Though first identified in maize/corn, it is now quite extensively studied in the model plant Arabidopsis thaliana (Arabidopsis). The most studied NCED in Arabidopsis is the AtNCED3. Overexpression of the AtNCED3 gene improves the tolerance of transgenic plants to dehydration stress as well as to salinity stress. Overexpression also leads to the overexpression of other genes induced by drought-stress. Transgenics containing AtNCED3 had greater root biomass, bigger pith size and higher level of photosynthesis. It has been suggested that the AtNCED3 gene promoter contains G-box-like cis-acting elements which are responsible for dehydration-induced expression.

Gene expression differs by plant organ. The gene may have a dual role in roots by either promoting or inhibiting the development of lateral roots. AtNCED3 functions in seeds by regulating the seed establishment and abortion, maturation of the embryo, and seed dormancy.
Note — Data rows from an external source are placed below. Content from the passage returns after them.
(** The square, for both powers where a stand-in is wanted. *)
Definition square_pow (x y : float) : float := x * x.

End sdof64.

(** * Properties *)

(** ** Arithmetic of extended numbers *)

Lemma Qeq_bool_false (x y : Q) : ¬ x == y → Qeq_bool x y = false.
Proof.
  intros Hne. destruct (Qeq_bool x y) eqn:E; [|done].
  by apply Qeq_bool_eq in E.
Qed.

Lemma ndiv_fin (x y : Q) : ¬ y == 0 → (Fin x / Fin y)%num = Fin (x / y).
Proof. intros Hy. simpl. by rewrite Qeq_bool_false. Qed.

Lemma nleb_not_gtb (x y : num) : (x <=? y)%num = true → (x >? y)%num = false.
Proof.
  unfold nleb, ngtb, nltb.
  destruct x as [a| | |], y as [b| | |]; simpl; try done.
  rewrite <- (Qcompare_antisym a b).
  by destruct (a ?= b).
Qed.

Lemma ngtb_not_leb (x y : num) : (x >? y)%num = true → (x <=? y)%num = false.
Proof.
  intros H. destruct (x <=? y)%num eqn:E; [|done].
  apply nleb_not_gtb in E. congruence.
Qed.

(** ** The SDOF solver *)

Module sdof_facts.
Import sdof.

(** *** Shapes *)

Ltac len :=
  repeat first
    [ rewrite length_fmap | rewrite length_zip_with | rewrite length_replicate
    | rewrite length_insert | rewrite length_seq ];
  try lia.

Section shapes.
Context (dt : num) (T : vec) (xi m : num).
Definition bz_screenshot_set_paintable
    (self : BzScreenshot) (new_paintable : option GdkPaintable) : BzScreenshot :=
  let self := disconnect_paintable self in
  let self := store_paintable self None in
  let self :=
    match new_paintable with
    | Some p =>
        let self := store_paintable self (Some p) in
        let self := g_signal_connect_swapped self p invalidate_contents in
        let self := g_signal_connect_swapped self p invalidate_size in
        match paintable_type_of p with
        | BZ_ASYNC_TEXTURE => g_signal_connect_swapped self p async_loaded
        | _ => self
        end
    | None => self
    end in
  let self := gtk_widget_queue_resize self in
  let self := gtk_widget_queue_draw self in
  g_object_notify_by_pspec self PROP_PAINTABLE.

Definition bz_screenshot_get_paintable (self : BzScreenshot) : option GdkPaintable :=
  paintable self.

Definition bz_screenshot_set_focus_x (self : BzScreenshot) (new_focus_x : double)
  : BzScreenshot :=
  let self :=
    {| parent_instance := parent_instance self;
       paintable := paintable self;
       focus_x := new_focus_x;
       focus_y := focus_y self;
       rounded_corners := rounded_corners self;
       top_half := top_half self;
       filter := filter self |} in
  let self := gtk_widget_queue_draw self in
  g_object_notify_by_pspec self PROP_FOCUS_X.

Definition bz_screenshot_get_focus_x (self : BzScreenshot) : double := focus_x self.

Definition bz_screenshot_set_focus_y (self : BzScreenshot) (new_focus_y : double)
  : BzScreenshot :=
  let self :=
    {| parent_instance := parent_instance self;
       paintable := paintable self;
       focus_x := focus_x self;
       focus_y := new_focus_y;
       rounded_corners := rounded_corners self;
       top_half := top_half self;
       filter := filter self |} in
  let self := gtk_widget_queue_draw self in
  g_object_notify_by_pspec self PROP_FOCUS_Y.

Definition bz_screenshot_get_focus_y (self : BzScreenshot) : double := focus_y self.

Definition bz_screenshot_set_rounded_corners (self : BzScreenshot) (new_rounded_corners : bool)
  : BzScreenshot :=
  if Bool.eqb (rounded_corners self) new_rounded_corners then self
  else
    let self :=
      {| parent_instance := parent_instance self;
         paintable := paintable self;
         focus_x := focus_x self;
         focus_y := focus_y self;
         rounded_corners := new_rounded_corners;
         top_half := top_half self;
         filter := filter self |} in
    let self := gtk_widget_queue_draw self in
    g_object_notify_by_pspec self PROP_ROUNDED_CORNERS.

Definition bz_screenshot_get_rounded_corners (self : BzScreenshot) : bool :=
  rounded_corners self.

Definition bz_screenshot_set_top_half (self : BzScreenshot) (new_top_half : bool)
  : BzScreenshot :=
  if Bool.eqb (top_half self) new_top_half then self
  else
    let self :=
      {| parent_instance := parent_instance self;
         paintable := paintable self;
         focus_x := focus_x self;
         focus_y := focus_y self;
         rounded_corners := rounded_corners self;
         top_half := new_top_half;
         filter := filter self |} in
    let self := gtk_widget_queue_resize self in
    let self := gtk_widget_queue_draw self in
    g_object_notify_by_pspec self PROP_TOP_HALF.

Definition bz_screenshot_get_top_half (self : BzScreenshot) : bool := top_half self.

Definition bz_screenshot_set_filter (self : BzScreenshot) (new_filter : GskScalingFilter)
  : BzScreenshot :=
  if GskScalingFilter_eqb (filter self) new_filter then self
  else
    let self :=
      {| parent_instance := parent_instance self;
         paintable := paintable self;
         focus_x := focus_x self;
         focus_y := focus_y self;
         rounded_corners := rounded_corners self;
         top_half := top_half self;
         filter := new_filter |} in
    let self := gtk_widget_queue_draw self in
    g_object_notify_by_pspec self PROP_FILTER.

Definition bz_screenshot_get_filter (self : BzScreenshot) : GskScalingFilter := filter self.

End Screenshot.

(* ================================================================= *)
(** ** bz-screenshot.c: object life cycle, property interface and drawing *)

Module ScreenshotObject.
Import Screenshot.

(** [bz_screenshot_dispose], up to the call of the parent class's
    [dispose]. *)
Definition bz_screenshot_dispose (self : BzScreenshot) : BzScreenshot :=
  let self := disconnect_paintable self in
  store_paintable self None.

(** The three static callbacks. In [Screenshot.handler] their names stand for
    the identity of the callback a connection carries; here is what each
    does when its signal fires. *)
Definition invalidate_contents_cb (self : BzScreenshot) : BzScreenshot :=
  gtk_widget_queue_draw self.

Definition invalidate_size_cb (self : BzScreenshot) : BzScreenshot :=
  gtk_widget_queue_resize self.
Maternal ABA functions in the early stage of zygote development, while embryonal AtNCED3 expresses later for ABA synthesis in case of dormancy. Expression of the gene mainly happens in the maternal tissues in the basal part of seeds or funiculus.

AtNCED3 gene expression responds to drought-stress. and salt-stress. The signal caused by low moisture in the air is first induced by the stomata of leaves and transferred to other cells and tissues, which upregulate the expression of the AtNCED3 gene and ABA synthesis. Stomata closure limits various processes, including air exchange, water loss and O2 release. The AtNCED3 gene is active and expressed under these circumstances. Accumulation of AtNCED3 mRNA and AtNCED3 protein was first found in the vascular parenchyma cells under drought stress, which suggested that plant drought tolerance relates to the development of plant vascular tissue. Also, overexpression of AtNCED3 gene can improve plant salt tolerance.

Other NCED genes in Arabidopsis are less characterised. However, Tan et al. (2003) observed that other NCED is important in plants and seed development. For example, AtNCED2 and AtNCED9 genes are important in flower development, while AtNCED6 is important in seed dormancy and development. AtNCED5 is found to be important in seed dormancy, and it can interact with AtNCED3 for drought response.